Action item
Show every line in the records below that contains the word "Lemma".

------ Data listing

(* ===== verification/Hex.v ===== *)
(** * Hexadecimal presentation of service identifiers
    (include/netinet/serval.h, lines 149-265)

    Strings are lists of byte values that contain their terminating 0; reading
    past the list is a fault.  Destination buffers are described by the bytes
    written to them. *)
From S2P Require Import Prelude.
Local Open Scope Z_scope.

Definition hextobyte (c : Z) : Z :=
  if (48 <=? c) && (c <=? 57) then c - 48
  else
    let d := Z.lor c 32 in
    if (97 <=? d) && (d <=? 102) then d - 97 + 10 else -1.

(** The loop of [serval_hexton].  [src_len] is a [size_t]: the inner test
    [src_len--] wraps it around when it is 0. *)
Fixpoint hexton_loop (dst_len : nat) (src : list Z) (src_len : Z)
    (written : list Z) : outcome (Z * list Z) :=
  match src with
  | [] => Fault
  | c :: src =>
      if c =? 0 then Ok (1, written)
      else
        match dst_len with
        | O => Ok (1, written)
        | S dst_len =>
            if src_len =? 0 then Ok (1, written)
            else
              let src_len := u64 (src_len - 1) in
              let value := hextobyte c in
              if value =? -1 then Ok (0, written)
              else
                match src with
                | [] => Fault
                | c2 :: src2 =>
                    if c2 =? 0 then
                      hexton_loop dst_len src src_len (written ++ [value * 16])
                    else if src_len =? 0 then
                      hexton_loop dst_len src (u64 (src_len - 1))
                        (written ++ [value * 16])
                    else
                      let ret := hextobyte c2 in
                      if ret =? -1 then Ok (0, written)
                      else hexton_loop dst_len src2 (u64 (src_len - 1))
                             (written ++ [value * 16 + ret])
                end
        end
  end.

Definition serval_hexton (src : list Z) (src_len : Z) (dst_len : nat)
  : outcome (Z * list Z) := hexton_loop dst_len src src_len [].

(** The table of digits: '0'-'9' then 'a'-'f'. *)
Definition hexdigit (n : Z) : Z := if n <? 10 then 48 + n else 97 + (n - 10).

(** The loop of [serval_ntohex]: the source pointer only advances when both
    digits fit. *)
Fixpoint ntohex_loop (src_len : nat) (src : list Z) (dst_len : Z)
    (written : list Z) : outcome (Z * list Z) :=
  match src_len with
  | O => Ok (dst_len, written)
  | S src_len =>
      if 1 <? dst_len then
        match src with
        | [] => Fault
        | b :: src' =>
            let written := written ++ [hexdigit (Z.shiftr b 4)] in
            let dst_len := dst_len - 1 in
            if 1 <? dst_len then
              ntohex_loop src_len src' (dst_len - 1)
                (written ++ [hexdigit (Z.land b 15)])
            else ntohex_loop src_len src dst_len written
        end
      else Ok (dst_len, written)
  end.

Definition serval_ntohex (src : list Z) (src_len : nat) (dst_len : Z)
  : outcome (list Z) :=
  '(dst_len, written) ← ntohex_loop src_len src dst_len [];
  Ok (if dst_len =? 0 then written else written ++ [0]).

Definition SERVICE_ID_BYTES : nat := 32.
Definition serval_ntop (src : list Z) (len : Z) : outcome (list Z) :=
  serval_ntohex src SERVICE_ID_BYTES len.
Definition serval_pton (src : list Z) : outcome (Z * list Z) :=
  serval_hexton src 64 SERVICE_ID_BYTES.
(** [service_id_to_str]: two static buffers of 65 characters. *)
Definition service_id_to_str (srvid : list Z) : outcome (list Z) :=
  serval_ntohex srvid SERVICE_ID_BYTES 65.

(** ** Digits *)
Definition byte_ok (b : Z) : Prop := 0 <= b < 256.

Lemma hextobyte_digit n : 0 <= n < 16 -> hextobyte (hexdigit n) = n.
Proof.
  intros Hn. assert (n ∈ [0;1;2;3;4;5;6;7;8;9;10;11;12;13;14;15]) as Hin.
  { rewrite !elem_of_cons. lia. }
  repeat (apply elem_of_cons in Hin as [->|Hin]; [done|]). set_solver.
Qed.

Lemma hexdigit_nonzero n : 0 <= n < 16 -> hexdigit n <> 0.
Proof. unfold hexdigit. intros. destruct (n <? 10); lia. Qed.

(** A result of [hextobyte] is a nibble, or -1. *)
Lemma hextobyte_range c :
  0 <= c < 256 -> hextobyte c = -1 \/ 0 <= hextobyte c < 16.
Proof.
  intros Hc. unfold hextobyte.
  destruct (Z.leb_spec 48 c), (Z.leb_spec c 57); simpl; try lia;
    destruct (Z.leb_spec 97 (Z.lor c 32)), (Z.leb_spec (Z.lor c 32) 102); simpl; lia.
Qed.

Lemma nibbles b : byte_ok b ->
  0 <= Z.shiftr b 4 < 16 /\ 0 <= Z.land b 15 < 16 /\
  Z.shiftr b 4 * 16 + Z.land b 15 = b.
Proof.
  unfold byte_ok. intros Hb. rewrite Z.shiftr_div_pow2 by lia.
  change 15 with (Z.ones 4). rewrite Z.land_ones by lia.
  pose proof (Z.div_mod b (2 ^ 4)). pose proof (Z.mod_pos_bound b (2 ^ 4)).
  split_and!; try lia.
Qed.

(** ** Printing *)
Definition hexstr (bs : list Z) : list Z :=
  bs ≫= fun b => [hexdigit (Z.shiftr b 4); hexdigit (Z.land b 15)].

Lemma length_hexstr bs : length (hexstr bs) = (2 * length bs)%nat.
Proof. induction bs as [|b bs IH]; simpl in *; [done|]. unfold hexstr in *. lia. Qed.

Lemma ntohex_loop_ok bs : forall src n w,
  2 * Z.of_nat (length bs) < n ->
  ntohex_loop (length bs) (bs ++ src) n w =
  Ok (n - 2 * Z.of_nat (length bs), w ++ hexstr bs).
Proof.
  induction bs as [|b bs IH]; intros src n w Hn.
  { simpl. rewrite app_nil_r. do 2 f_equal. lia. }
  cbn [length] in *. cbn [ntohex_loop app].
  rewrite (proj2 (Z.ltb_lt 1 n)), (proj2 (Z.ltb_lt 1 (n - 1))) by lia.
  rewrite IH by lia. rewrite <-!app_assoc. simpl. do 2 f_equal. lia.
Qed.

(** With room for two digits per byte and the terminator the whole source is
    printed. *)
Lemma ntohex_ok bs n :
  2 * Z.of_nat (length bs) < n ->
  serval_ntohex bs (length bs) n = Ok (hexstr bs ++ [0]).
Proof.
  intros Hn. unfold serval_ntohex.
  pose proof (ntohex_loop_ok bs [] n [] Hn) as H. rewrite app_nil_r in H.
  rewrite H. simpl. rewrite (proj2 (Z.eqb_neq _ _)) by lia. done.
Qed.

(** ** Reading back *)
Lemma u64_pred z : 0 < z <= 2 ^ 64 -> u64 (z - 1) = z - 1.
Proof. intros. unfold u64. apply Z.mod_small. lia. Qed.

Lemma hexton_loop_ok bs : forall n w,
  Forall byte_ok bs -> 2 * Z.of_nat (length bs) <= n < 2 ^ 64 ->
  hexton_loop (length bs) (hexstr bs ++ [0]) n w = Ok (1, w ++ bs).
Proof.
  induction bs as [|b bs IH]; intros n w Hb Hn.
  { simpl. by rewrite app_nil_r. }
  apply Forall_cons in Hb as [Hb Hbs]. pose proof (nibbles b Hb) as (H1 & H2 & Hv).
  cbn [length] in *. unfold hexstr. cbn [mbind list_bind app]. fold (hexstr bs).
  cbn [hexton_loop].
  rewrite (proj2 (Z.eqb_neq (hexdigit (Z.shiftr b 4)) 0)) by by apply hexdigit_nonzero.
  rewrite (proj2 (Z.eqb_neq n 0)) by lia.
  rewrite hextobyte_digit by done.
  rewrite (proj2 (Z.eqb_neq (Z.shiftr b 4) (-1))) by lia.
  rewrite (proj2 (Z.eqb_neq (hexdigit (Z.land b 15)) 0)) by by apply hexdigit_nonzero.
  rewrite u64_pred by lia. rewrite (proj2 (Z.eqb_neq (n - 1) 0)) by lia.
  rewrite hextobyte_digit by done.
  rewrite (proj2 (Z.eqb_neq (Z.land b 15) (-1))) by lia.
  rewrite u64_pred by lia. rewrite IH by (done || lia). rewrite <-app_assoc. simpl.
  by rewrite Hv.
Qed.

------------

Your response
Lemma hextobyte_digit n : 0 <= n < 16 -> hextobyte (hexdigit n) = n.
Lemma hexdigit_nonzero n : 0 <= n < 16 -> hexdigit n <> 0.
Lemma hextobyte_range c :
Lemma nibbles b : byte_ok b ->
Lemma length_hexstr bs : length (hexstr bs) = (2 * length bs)%nat.
Lemma ntohex_loop_ok bs : forall src n w,
Lemma ntohex_ok bs n :
Lemma u64_pred z : 0 < z <= 2 ^ 64 -> u64 (z - 1) = z - 1.
Lemma hexton_loop_ok bs : forall n w,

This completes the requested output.